Well, maybe not a bank in my case, but maybe my retirement account.  It wouldn’t really be stealing, would it? Just borrowing until I make it big after hiring an expert publicist who knows what she’s doing? Perhaps then I’ll manage to recover my senses, run through that open door and head straight to Edith, my patient heroine who waits for me in the bottom drawer of my desk. 

Truth By Way of a New Yorker Cartoon

Okay, so picture this:  a mid-life, housewifely woman leans a hand against the door jamb, the other hand on her hip.  She’s looking at a man, balding, her husband, sitting at his computer, fingers perched on the keys in front of him.  He glances up at her, says, “I feel that I have at least one more unpublished novel in me.”
Damn!  Reverse the sexes, and there we are.  Even the dog curling at the feet of the writer, asleep as usual. 
I don’t really understand this need to keep on writing.
Of course, I didn’t understand my compulsive, neurotic hours of attempting to format, publish, and sell my e-books either. In the past months, I became obsessed with my search for the true path to successful marketing of books that exist only in the digital ether. That path, I began to see, led to my friends who bought my books in an effort to save my sanity.

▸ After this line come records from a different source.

(* ===== verification/Compose.v ===== *)
(** * Pipeline composition ([pkg/ares/phase]: runner.go Compose, options.go, compose_with.go)

    The construction-time validation of a phase list, constraint checking and
    the lineage-enabled constructor. *)

From S2P Require Import Prelude Float64 Lineage LineageStore PhaseTypes.
Import Lineage LineageStore PhaseTypes.

#[local] Open Scope Z_scope.
#[local] Open Scope go_scope.

Module Compose.

(** ** Runners *)

Record sessionTracker := mkTracker {
  ctx : SessionContext;
  state : SessionState;
  current : option Phase;
  entered : bool
}.

#[export] Instance sessionTracker_eta : Eta sessionTracker :=
  fun t => mkTracker (ctx t) (state t) (current t) (entered t).

(** [ticks] counts clock readings; [hook_calls] are the failure events handed
    to the application's callback and [panic_log] the panics recovered from it. *)
Record SessionRunner (St : Type) := mkRunner {
  phases : list Phase;
  byName : gmap string Phase;
  byEntryState : gmap SessionState Phase;
  byInternalState : gmap SessionState Phase;
  initialState : SessionState;
  sessions : gmap string sessionTracker;
  lineageStore : option St;
  lineageSigner : option Signer;
  lineageVerifiers : gmap string Signer;
  lineageFailureHook : option LineageFailureFn;
  ticks : nat;
  hook_calls : list LineageFailureEvent;
  panic_log : list (LineageFailureEvent * string)
}.
Arguments mkRunner {St}.
Arguments phases {St} s.
Arguments byName {St} s.
Arguments byEntryState {St} s.
Arguments byInternalState {St} s.
Arguments initialState {St} s.
Arguments sessions {St} s.
Arguments lineageStore {St} s.
Arguments lineageSigner {St} s.
Arguments lineageVerifiers {St} s.
Arguments lineageFailureHook {St} s.
Arguments ticks {St} s.
Arguments hook_calls {St} s.
Arguments panic_log {St} s.

#[export] Instance SessionRunner_eta {St} : Eta (SessionRunner St) := fun r =>
  mkRunner (phases r) (byName r) (byEntryState r) (byInternalState r) (initialState r) (sessions r)
    (lineageStore r) (lineageSigner r) (lineageVerifiers r) (lineageFailureHook r) (ticks r)
    (hook_calls r) (panic_log r).

(** ** Constraints *)

Definition asFloat (v : any) : option float64 :=
  match v with
  | VInt x | VInt32 x | VInt64 x | VUint x | VUint32 x | VUint64 x => Some (f64_of_Z x)
  | VFloat32 x | VFloat64 x => Some x
  | _ => None
  end.

(** [None] is the error for non-numeric values. *)
Definition atLeast (a b : any) : option bool :=
  match asFloat a, asFloat b with
  | Some af, Some bf => Some (f64_ge af bf)
  | _, _ => None
  end.

Definition equalConstraint `{GoFmt} (a b : any) : bool := String.eqb (Sprint_v a) (Sprint_v b).

(** [minName[:len-4]] when the name is longer than four bytes and ends in [_min]. *)
Definition min_of (cname : string) : option string :=
  let n := (String.length cname - 4)%nat in
  if (4 <? String.length cname)%nat && String.eqb (String.substring n 4 cname) "_min"
  then Some (String.substring 0 n cname) else None.

Section compose.
Context `{GoRange} `{GoFmt}.

Definition checkConstraint (phaseName key : string) (got : gmap string any) (cname : string) (cval : any)
    : option gerror :=
  if String.eqb cname "" then None
  else match min_of cname with
  | Some producerKey =>
      match got !! producerKey with
      | None => Some (Errorf "phase %q: context key %q requires minimum %s but producer omits %s"
                        [phaseName; key; cname; producerKey] [])
      | Some gv =>
          match atLeast gv cval with
          | None => Some (Errorf "phase %q: context key %q constraint %s: %w" [phaseName; key; cname]
                       [Errorf "non-numeric values %v (%T) vs %v (%T)" [Sprint_v gv; Sprint_v cval] []])
          | Some false => Some (Errorf "phase %q: context key %q requires %s=%v but producer provides %s=%v"
                             [phaseName; key; cname; Sprint_v cval; producerKey; Sprint_v gv] [])
          | Some true => None
          end
      end
  | None =>
      match got !! cname with
      | None => Some (Errorf "phase %q: context key %q requires constraint %s but producer omits it"
                        [phaseName; key; cname] [])
      | Some gv =>
          if equalConstraint gv cval then None
          else Some (Errorf "phase %q: context key %q constraint %s: producer=%v, required=%v"
                       [phaseName; key; cname; Sprint_v gv; Sprint_v cval] [])
      end
  end.

(** The first error of a loop over entries. *)
Fixpoint first_error {A} (f : A -> option gerror) (l : list A) : option gerror :=
  match l with
  | [] => None
  | a :: l' => match f a with Some e => Some e | None => first_error f l' end
  end.

Definition checkConstraints (phaseName key : string) (want got : gmap string any) : option gerror :=
  first_error (fun cv => checkConstraint phaseName key got cv.1 cv.2) (range_of want).

Definition validateRequire (phaseName : string) (provided : ContextSchema) (key : string)
    (want : ContextKeyType) : option gerror :=
  match provided !! key with
  | None =>
      if Required want
      then Some (Errorf "phase %q: requires context key %q but no preceding phase provides it"
                   [phaseName; key] [])
      else None
  | Some got =>
      if negb (String.eqb (TypeName want) "") && negb (String.eqb (TypeName got) "")
         && negb (String.eqb (TypeName want) (TypeName got))
      then Some (Errorf "phase %q: context key %q has provided type %q, required type %q"
                   [phaseName; key; TypeName got; TypeName want] [])
      else checkConstraints phaseName key (Constraints want) (Constraints got)
  end.

Definition validateRequires (phaseName : string) (reqs provided : ContextSchema) : option gerror :=
  first_error (fun kw => validateRequire phaseName provided kw.1 kw.2) (range_of reqs).

(** ** Compose *)

Definition permanent (format : string) (args : list string) : gerror :=
  Errorf format args [ESentinel ErrPermanent].

(** The loop's variables. *)
Record builder := mkBuilder {
  b_byName : gmap string Phase;
  b_byEntry : gmap SessionState Phase;
  b_byInternal : gmap SessionState Phase;
  b_initial : SessionState;
  b_provided : ContextSchema;
  b_prev : option Phase
}.

Definition builder0 : builder := mkBuilder ∅ ∅ ∅ StateNone ∅ None.

(** The inner loop over [InternalStates]. *)
Fixpoint addInternal (p : Phase) (byEntry byInternal : gmap SessionState Phase)
    (subs : list SessionState) : gerror + gmap SessionState Phase :=
  match subs with
  | [] => inr byInternal
  | sub :: subs' =>
      if String.eqb sub StateNone then
        inl (permanent "%w: phase %q: InternalStates contains StateNone" [Name p])
      else if String.eqb sub (EntryState p) then
        inl (permanent "%w: phase %q: InternalStates duplicates EntryState %q" [Name p; sub])
      else match byEntry !! sub with
      | Some existing =>
          inl (permanent "%w: phase %q: internal state %q is also EntryState of %q"
                 [Name p; sub; Name existing])
      | None =>
          match byInternal !! sub with
          | Some existing =>
              inl (permanent "%w: phase %q: internal state %q is also an internal state of %q"
                     [Name p; sub; Name existing])
          | None => addInternal p byEntry (<[sub := p]> byInternal) subs'
          end
      end
  end.

(** The state rules of one phase. *)
Definition addStates (b : builder) (p : Phase) : gerror + builder :=
  if bool_decide (RunsAt p = RunsAtInline) then
    let entry := EntryState p in
    if String.eqb entry StateNone then
      inl (permanent "%w: phase %q: inline phase needs an EntryState" [Name p])
    else match b_byEntry b !! entry with
    | Some existing =>
        inl (permanent "%w: phase: entry state %q claimed by both %q and %q" [entry; Name existing; Name p])
    | None =>
        let byEntry := <[entry := p]> (b_byEntry b) in
        match addInternal p byEntry (b_byInternal b) (InternalStates p) with
        | inl e => inl e
        | inr byInternal =>
            match b_prev b with
            | None =>
                inr (mkBuilder (b_byName b) byEntry byInternal entry (b_provided b) (Some p))
            | Some prev =>
                if negb (String.eqb (ExitState prev) entry) then
                  inl (permanent "%w: phase: %q.ExitState=%q but %q.EntryState=%q - pipeline is not connected"
                         [Name prev; ExitState prev; Name p; entry])
                else
                  inr (mkBuilder (b_byName b) byEntry byInternal (b_initial b) (b_provided b) (Some p))
            end
        end
    end
  else if negb (String.eqb (EntryState p) StateNone) || negb (String.eqb (ExitState p) StateNone) then
    inl (permanent "%w: phase %q: non-inline phases must have StateNone for entry and exit" [Name p])
  else inr b.

(** One iteration of the loop over the phases. *)
Definition addPhase (b : builder) (p : Phase) : gerror + builder :=
  let name := Name p in
  if String.eqb name "" then
    inl (permanent "%w: Compose: phase has empty Name() (index %d in pipeline)" [pretty (msize (b_byName b))])
  else match b_byName b !! name with
  | Some _ => inl (permanent "%w: Compose: duplicate phase name %q" [name])
  | None =>
      match validateRequires name (Requires p) (b_provided b) with
      | Some err => inl (Errorf "%w: %w" [] [ESentinel ErrPermanent; err])
      | None =>
          (* later providers overwrite earlier ones *)
          addStates (mkBuilder (<[name := p]> (b_byName b)) (b_byEntry b) (b_byInternal b) (b_initial b)
                       (Provides p ∪ b_provided b) (b_prev b)) p
      end
  end.

Fixpoint addPhases (b : builder) (ps : list Phase) : gerror + builder :=
  match ps with
  | [] => inr b
  | p :: ps' => match addPhase b p with inl e => inl e | inr b' => addPhases b' ps' end
  end.

Definition Compose {St} (ps : list Phase) : gerror + SessionRunner St :=
  match ps with
  | [] => inl (permanent "%w: Compose needs at least one phase" [])
  | _ =>
      match addPhases builder0 ps with
      | inl e => inl e
      | inr b => inr (mkRunner ps (b_byName b) (b_byEntry b) (b_byInternal b) (b_initial b) ∅
                        None None ∅ None 0 [] [])
      end
  end.

(** ** Options and ComposeWith *)

Record runnerOpts (St : Type) := mkOpts {
  store : option St;
  signer : option Signer;
  peerVerifiers : gmap string Signer;
  failureHook : option LineageFailureFn
}.
Arguments mkOpts {St}.
Arguments store {St} r.
Arguments signer {St} r.
Arguments peerVerifiers {St} r.
Arguments failureHook {St} r.

#[export] Instance runnerOpts_eta {St} : Eta (runnerOpts St) :=
  fun o => mkOpts (store o) (signer o) (peerVerifiers o) (failureHook o).

Inductive ComposeOption (St : Type) :=
  | WithStore (s : St)
  | WithSigner (s : Signer)
  | WithPeerVerifiers (v : gmap string Signer)
  | WithLineageFailureHook (fn : LineageFailureFn).
Arguments WithStore {St} s.
Arguments WithSigner {St} s.
Arguments WithPeerVerifiers {St} v.
Arguments WithLineageFailureHook {St} fn.

Definition apply_option {St} (o : runnerOpts St) (opt : ComposeOption St) : runnerOpts St :=
  match opt with
  | WithStore s => o <| store := Some s |>
  | WithSigner s => o <| signer := Some s |>
  | WithPeerVerifiers v => o <| peerVerifiers := v |>
  | WithLineageFailureHook fn => o <| failureHook := Some fn |>
  end.

Definition needsPeers (ps : list Phase) : bool :=
  existsb (fun p => 0 <? zlen (ConsumedMessageTypes p)) ps.

Definition attachLineage {St} (r : SessionRunner St) (st : St) (sg : Signer)
    (verifiers : gmap string Signer) (hook : option LineageFailureFn) : SessionRunner St :=
  r <| lineageStore := Some st |> <| lineageSigner := Some sg |>
    <| lineageVerifiers := verifiers |> <| lineageFailureHook := hook |>.

(** A store of the application, or the default one. *)
Abbreviation AnyStore St := (InMemoryStore + St)%type.

Definition ComposeWith {St} (ps : list Phase) (opts : list (ComposeOption St))
    : gerror + SessionRunner (AnyStore St) :=
  let o := foldl apply_option (mkOpts None None ∅ None) opts in
  match signer o with
  | None => inl (permanent "%w: ComposeWith requires WithSigner(...)" [])
  | Some sg =>
      if needsPeers ps && (msize (peerVerifiers o) =? 0) then
        inl (permanent "%w: ComposeWith requires WithPeerVerifiers(...) for multi-party pipelines (pipeline contains phases that consume WS messages)" [])
      else
        let st := match store o with Some s => inr s | None => inl NewInMemoryStore end in
        let verifiers := match peerVerifiers o !! Algorithm sg with
                         | Some _ => peerVerifiers o
                         | None => <[Algorithm sg := sg]> (peerVerifiers o)
                         end in
        match Compose ps with
        | inl err => inl (Errorf "ComposeWith: %w" [] [err])
        | inr runner => inr (attachLineage runner st sg verifiers (failureHook o))
        end
  end.
End compose.
Arguments mkOpts {St}.
Arguments store {St} r.
Arguments signer {St} r.
Arguments peerVerifiers {St} r.
Arguments failureHook {St} r.
Arguments WithStore {St} s.
Arguments WithSigner {St} s.
Arguments WithPeerVerifiers {St} v.
Arguments WithLineageFailureHook {St} fn.

(** Either store is a store. *)
#[export] Instance sum_Store {A B} `{Store A} `{Store B} : Store (A + B) := {|
  Append := fun s n => match s with
    | inl a => let '(a', e) := Append a n in (inl a', e)
    | inr b => let '(b', e) := Append b n in (inr b', e)
    end;
  Get := fun s h => match s with inl a => Get a h | inr b => Get b h end;
  WalkSession := fun s sid => match s with inl a => WalkSession a sid | inr b => WalkSession b sid end |}.

#[export] Instance sum_StoreLaws {A B} `{StoreLaws A} `{StoreLaws B} : StoreLaws (A + B).
Proof.
  refine {| contents := fun s => match s with inl a => contents a | inr b => contents b end;
            store_inv := fun s => match s with inl a => store_inv a | inr b => store_inv b end |}.
  all: intros [a|b] *; simpl.
  all: try (pose proof (append_inv a) as Ha; pose proof (append_contents a) as Hc;
    pose proof (append_exists a) as He; pose proof (append_fresh a) as Hf).
  all: try (pose proof (append_inv b) as Ha; pose proof (append_contents b) as Hc;
    pose proof (append_exists b) as He; pose proof (append_fresh b) as Hf).
  all: try (specialize (Ha n); specialize (Hc n); specialize (He n); specialize (Hf n)).
  all: try (destruct (Append a n)); try (destruct (Append b n)); simpl in *; auto.
  all: intros ?; eauto using get_contents, get_missing, walk_contents.
Defined.
End Compose.
(** A caller's [ctx.Set] on the context [BeginSession] returned. *)
Definition SeedContext r (sessionID key : string) (v : any) : SessionRunner St :=
  match sessions r !! sessionID with
  | None => r
  | Some t => r <| sessions := <[sessionID := t <| ctx := ctx_Set (ctx t) key v |>]> (sessions r) |>
  end.

(** ** Lineage messages *)

Definition fireFailureHook r (ev : LineageFailureEvent) : SessionRunner St :=
  match lineageFailureHook r with
  | None => r
  | Some hook =>
      let r := r <| hook_calls := hook_calls r ++ [ev] |> in
      match hook ev with
      | None => r
      | Some rec => r <| panic_log := panic_log r ++ [(ev, rec)] |>
      end
  end.

(** The loop over the parents: the first that the store does not return. *)
Fixpoint missingParent (st : St) (node : DAGNode) (i : Z) (ps : list NodeRef) : option MismatchError :=
  match ps with
  | [] => None
  | p :: ps' =>
      match Get st p with
      | inr _ => missingParent st node (i + 1) ps'
      | inl _ => Some (mkMismatch FParentRef (Raw p) (Text "parent[%d] not in store: %v" [pretty i])
                         (Hash node))
      end
  end.

Definition verifyInbound r (st : St) (node : DAGNode) (payload : bytes) : option MismatchError :=
  match Verify node payload (lineageVerifiers r) with
  | Some e => Some e
  | None => missingParent st node 0 (Parents node)
  end.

Then, one day last week, I rose from my daily ritual of visiting blogs, writers’ sites and groups, some of which it seemed only wanted my money, Facebook, and web sites of successful authors who published the old-fashioned way, scattering writerly comments here and there, and I found that my right leg had gone dead. The dog scrambled under the bed I as dragged my body to the bathroom, other parts of me having gone dead also.
“I am not having any fun!” I yelled at my husband who came to the door of my writing space a few moments later. He knows better than to try to soothe me at such moments.
“And?” he answered, not flinching or even raising an eyebrow.
“And I quit!”
So, today I’m beginning my fifth book.  A painful, anxious-making obsession is being replaced by kinder, gentler one, I suspect, and I will continue to sit for hours at my keyboard, the dog for safety’s sake moving away from me when I finally stand up.
I have at least one more unpublished novel in me.